Sam gave him a withering look. Meetings always took too long. A minute was too long, and this one was sure to be longer than that. “Start digging into Brett Haverson, the investor who tipped the FBI. We’ll start with him after the meeting. The rest of you hit the street with the other investors. Call in any updates.”
When she was alone in the office, she reached for the clip on the desk that kept her hair out of the way when she was working and put her hair up. The FBI meeting had been looming for more than a week now, and it still made her feel sick to think about the reasons for it and her involvement in the criminal prosecutions of three high-ranking members of the department, all of it far too close to her for comfort.
Former lieutenant Leonard Stahl had recently been convicted on charges of attempted murder and kidnapping stemming from the day he’d taken her hostage, wrapped her in razor wire and had nearly succeeded in setting her on fire. A renewed investigation into the unsolved shooting of her father had led, shockingly, to Deputy Chief Conklin, Skip Holland’s close friend. The kicker had been discovering Patrol Captain Hernandez had known about Conklin’s involvement and covered it up. The uproar had been fierce and relentless, thus the FBI inquiry.
Since the District wasn’t a state, there was no state police to lead the investigation, so the Feds had been called in by the mayor. On the plus side, Sam trusted Avery Hill to oversee a fair process.

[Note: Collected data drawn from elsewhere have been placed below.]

Module LoginRequest.
Record t := {
  email : string;
  password : string
}.
End LoginRequest.

Definition login (req : LoginRequest.t) : H dict :=
  let! user := lift (Mongo.find_one "user"
                       [("email", VStr (LoginRequest.email req));
                        ("hashed_password", VStr (LoginRequest.password req))]) in
  if negb (Py.truthy_opt_dict user) then
    throw (Http {| status_code := 401; detail := "Invalid credentials" |})
  else
    let user := default [] user in
    let! _id := subscript user "_id" in
    pure [("id", VStr (Py.str _id)); ("name", get_or_none user "name");
          ("email", get_or_none user "email")].

Definition list_orders (user_id : string) : M (list dict) :=
  let* docs := get_documents "order" [("user_id", VStr user_id)] in
  ret (List.map to_public docs).

(** ** More vocabulary *)

(** The reply and the store a handler that can raise more leaves. *)
Definition answer {A} (m : H A) (w : Store) : reply A := (m w).1.
Definition thereafter {A} (m : H A) (w : Store) : Store := (m w).2.

(** The stored users, services and orders. *)
Definition users (w : Store) : list dict := collection "user" w.
Definition services (w : Store) : list dict := collection "service" w.
Definition orders (w : Store) : list dict := collection "order" w.

(** A stored user has address [e]; has address [e] and password [p]. *)
Definition has_email (e : string) (doc : dict) : Prop :=
  Dict.get "email" doc = Some (VStr e).

Definition has_credentials (e p : string) (doc : dict) : Prop :=
  Dict.get "email" doc = Some (VStr e) ∧ Dict.get "hashed_password" doc = Some (VStr p).


(** Registrations served one after the other. *)
Fixpoint enroll `{EmailStr} (reqs : list RegisterRequest.t) (w : Store) : Store :=
  match reqs with
  | [] => w
  | req :: reqs' => enroll reqs' (thereafter (register req) w)
  end.

(** The [user_id] field of a stored order equals [u]. *)
Definition ordered_by (u : string) (doc : dict) : bool := user_is u doc.

(** Two stores that hold the same documents and will generate the same
    identity next: they differ at most in the accesses logged. *)
Definition same_data (w w' : Store) : Prop :=
  db w' = db w ∧ next_id w' = next_id w.

(** The record a successful registration stores under identity [oid]. *)
Definition enrolled (oid : ObjectId) (name checked password : string) : dict :=
  [("_id", VObjectId oid); ("name", VStr name); ("email", VStr checked);
   ("hashed_password", VStr password); ("is_active", VBool true)].

Module Fixture.

(** A check that accepts what holds an at sign and keeps it as it is. *)
Definition as_written : EmailStr := fun e =>
  if Py.contains "@"%char e then Some e else None.

(** A check that accepts everything and keeps it with ["A"] lowered, the
    way a normal form folds the case of letters. *)
Fixpoint lower_a (s : string) : string :=
  match s with
  | EmptyString => EmptyString
  | String c s' => String (if Ascii.eqb c "A" then "a"%char else c) (lower_a s')
  end.

Definition folding : EmailStr := fun e => Some (lower_a e).

Definition ann : RegisterRequest.t :=
  {| RegisterRequest.name := "Ann"; RegisterRequest.email := "ann@example.org";
     RegisterRequest.password := "s3cret" |}.

Definition ann_again : RegisterRequest.t :=
  {| RegisterRequest.name := "Annabel"; RegisterRequest.email := "ann@example.org";
     RegisterRequest.password := "other" |}.

Definition no_address : RegisterRequest.t :=
  {| RegisterRequest.name := "Bob"; RegisterRequest.email := "bob";
     RegisterRequest.password := "pw" |}.

Definition ann_login : LoginRequest.t :=
  {| LoginRequest.email := "ann@example.org"; LoginRequest.password := "s3cret" |}.

(** The store after [ann] registered. *)
Definition one_user : Store := thereafter (@register as_written ann) empty_store.

(** The store after the basket of [Sample] was checked out. *)
Definition one_order : Store := after (create_checkout Sample.basket) empty_store.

She grabbed her notebook and pen and headed for the conference room attached to the chief’s suite of offices. The office next to the chief’s that had once belonged to Conklin was now dark and the door closed. A fresh wave of grief assailed Sam when she recalled her father occupying the deputy chief’s office, next door to his best friend, Joe Farnsworth.
Grief was such a weird thing, attacking as it did out of nowhere, on a perfectly ordinary Monday morning, nearly five years since that office had belonged to her dad. She stood in the hallway staring at the closed door, the buzz of voices from the conference room in the background.
“Sam.”
She blinked and turned to look up at the chief, the man she’d called Uncle Joe as a child.
“Are you all right?”
“I, ah… Yeah. I’m fine.”
“I still look for him in there too. Even when Conklin was deputy, I’d walk in there expecting to find Skip.”
“It was such an inconvenience to me that he was deputy chief.” Sam offered him a small smile as she recalled the early days of her career. “Everyone assumed I got special treatment because he was my father, when he actually went out of his way to avoid anything that smacked of favoritism toward me.”
“He always held you to a higher standard than anyone else.”
“Believe me, I know. And then I’d walk into O’Leary’s to meet him for a beer after work, and he’d hug me and kiss me and call me ‘baby girl’ in front of the guys. I wanted to stab him.” As she laughed at the memory, her eyes filled with tears that she refused to allow at work. She blinked them away and took a deep breath, determined to push through the way she always did, even when her heart was broken.
“He loved you so much and was so damned proud of you.” He kept his voice low so they couldn’t be overheard. “That goes for both of us.”
“Means a lot. Thank you—and P.S., back atcha.”
He glanced at the conference room. “Let’s get this over with, shall we?”